[EXERCISE MATERIAL — start]

(* ===== verification/MappingSearch.v ===== *)
(** The region search of the unaligned mapping: the Eytzinger arrays built by
    [construct_eytzinger_order], the descent of [find_region] and its cache find
    the same region as a linear search of the sorted regions. *)
From Stdlib Require Import Zwf.
From stdpp Require Import sorting.
From S2P Require Import Prelude Error Ebpf Program MemoryRegion MemoryMapping.
Open Scope rust_scope.

(** * Reference search *)

(** The last position whose element satisfies [P]. *)
Fixpoint last_such {A} (P : A -> bool) (l : list A) : option nat :=
  match l with
  | [] => None
  | a :: l =>
      match last_such P l with
      | Some i => Some (S i)
      | None => if P a then Some O else None
      end
  end.

(** The last region that starts at or below the address. *)
Definition region_below (rs : list MemoryRegion) (addr : Z) : option (Z * MemoryRegion) :=
  i ← last_such (fun r => r.(vm_addr) <=? addr) rs;
  r ← rs !! i;
  Some (Z.of_nat i, r).

(** No region reaches over the start of a later one. *)
Definition regions_disjoint (rs : list MemoryRegion) : Prop :=
  forall (i j : nat) r1 r2, (i < j)%nat -> rs !! i = Some r1 -> rs !! j = Some r2 ->
    (vm_addr_range r1).2 <= r2.(vm_addr).

(** * The tree *)

(** The nodes below node [k] of a tree with nodes [1..n], in order: node [k] has
    children [2 * k] and [2 * k + 1]. *)
Fixpoint inorder (fuel : nat) (n k : Z) : list Z :=
  match fuel with
  | O => []
  | S fuel => if n <? k then [] else inorder fuel n (2 * k) ++ k :: inorder fuel n (2 * k + 1)
  end.
(** The region of an address: of an aligned mapping the one with the number of the address's
    block of 4 GiB, of an unaligned one the last that starts at or below the address. *)
Definition responsible (self : MemoryMapping) (addr : Z) (r : MemoryRegion) : Prop :=
  match self with
  | Identity => False
  | Aligned m => m.(a_common).(regions) !! Z.to_nat (addr / 2 ^ 32) = Some r /\
      (0 < addr / 2 ^ 32 \/ m.(a_common).(mm_allow_memory_region_zero) = true)
  | Unaligned m => exists i, m.(u_common).(regions) !! i = Some r /\ r.(vm_addr) <= addr /\
      forall j r', (i < j)%nat -> m.(u_common).(regions) !! j = Some r' -> addr < r'.(vm_addr)
  end.

(** The region of an address lets an access through, to host address [h]: the region's plus the
    offset of the address, counted without gaps. *)
Definition grants (self : MemoryMapping) (ty : AccessType) (addr size : Z) (r : MemoryRegion) (h : Z) : Prop :=
  responsible self addr r /\ (ty = Store -> r.(writable) = true) /\ r.(vm_addr) <= addr /\
  ~ in_gap r (addr - r.(vm_addr)) /\ dense_offset r (addr - r.(vm_addr)) + size <= r.(len) /\
  h = r.(host_addr) + dense_offset r (addr - r.(vm_addr)).

Lemma found_responsible (self : MemoryMapping) (addr : Z) (r : MemoryRegion) : in_u 64 addr ->
  (exists i, found_region self addr = Some (i, r)) <-> responsible self addr r.
Proof.
  intros Ha. destruct self as [|m|m]; cbn [found_region responsible].
  - split; [by intros []|done].
  - unfold aligned_find_region. change (wrapping_shr 64 addr VIRTUAL_ADDRESS_BITS) with (Z.shiftr addr 32). rewrite Z.shiftr_div_pow2 by done.
    pose proof (Z.div_pos addr (2 ^ 32) ltac:(apply Ha) ltac:(done)). split.
    + intros [i Hi]. destruct (_ && _) eqn:Hb; [|done]. apply fmap_Some in Hi as (r' & Hr & [= -> <-]).
      split; [done|]. destruct (mm_allow_memory_region_zero _); [by right|left; lia].
    + intros [Hr Hz]. exists (addr / 2 ^ 32). rewrite Hr. apply lookup_lt_Some in Hr. unfold zlen.
      rewrite (proj2 (Z.ltb_lt _ _)) by lia. destruct Hz as [Hz | ->]; [by rewrite (proj2 (Z.ltb_lt _ _) Hz)|by rewrite orb_true_r].
  - unfold region_below. split.
    + intros (i & (j & (Hj & Hlast)%last_such_Some & (r' & Hr & [= <- <-])%bind_Some)%bind_Some).
      destruct Hj as (r2 & Hr2 & Hle%Z.leb_le). simplify_eq. exists j. split_and!; [done..|].
      intros k r3 Hk Hr3. specialize (Hlast k r3 Hk Hr3). lia.
    + intros (i & Hr & Hle & Hlast). exists (Z.of_nat i). rewrite (proj2 (last_such_Some _ _ i)); [cbn; by rewrite Hr|].
      split; [exists r; split; [done|lia]|]. intros k r3 Hk Hr3. specialize (Hlast k r3 Hk Hr3). lia.
Qed.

[EXERCISE MATERIAL — finish]

## WHAT TO PRODUCE
When the line containing "(** * The tree *)" is reached, include it and stop. Until then, output each line of the entries exactly as given, starting from the first.

## FINAL ANSWER
(* ===== verification/MappingSearch.v ===== *)
(** The region search of the unaligned mapping: the Eytzinger arrays built by
    [construct_eytzinger_order], the descent of [find_region] and its cache find
    the same region as a linear search of the sorted regions. *)
From Stdlib Require Import Zwf.
From stdpp Require Import sorting.
From S2P Require Import Prelude Error Ebpf Program MemoryRegion MemoryMapping.
Open Scope rust_scope.

(** * Reference search *)

(** The last position whose element satisfies [P]. *)
Fixpoint last_such {A} (P : A -> bool) (l : list A) : option nat :=
  match l with
  | [] => None
  | a :: l =>
      match last_such P l with
      | Some i => Some (S i)
      | None => if P a then Some O else None
      end
  end.

(** The last region that starts at or below the address. *)
Definition region_below (rs : list MemoryRegion) (addr : Z) : option (Z * MemoryRegion) :=
  i ← last_such (fun r => r.(vm_addr) <=? addr) rs;
  r ← rs !! i;
  Some (Z.of_nat i, r).

(** No region reaches over the start of a later one. *)
Definition regions_disjoint (rs : list MemoryRegion) : Prop :=
  forall (i j : nat) r1 r2, (i < j)%nat -> rs !! i = Some r1 -> rs !! j = Some r2 ->
    (vm_addr_range r1).2 <= r2.(vm_addr).

(** * The tree *)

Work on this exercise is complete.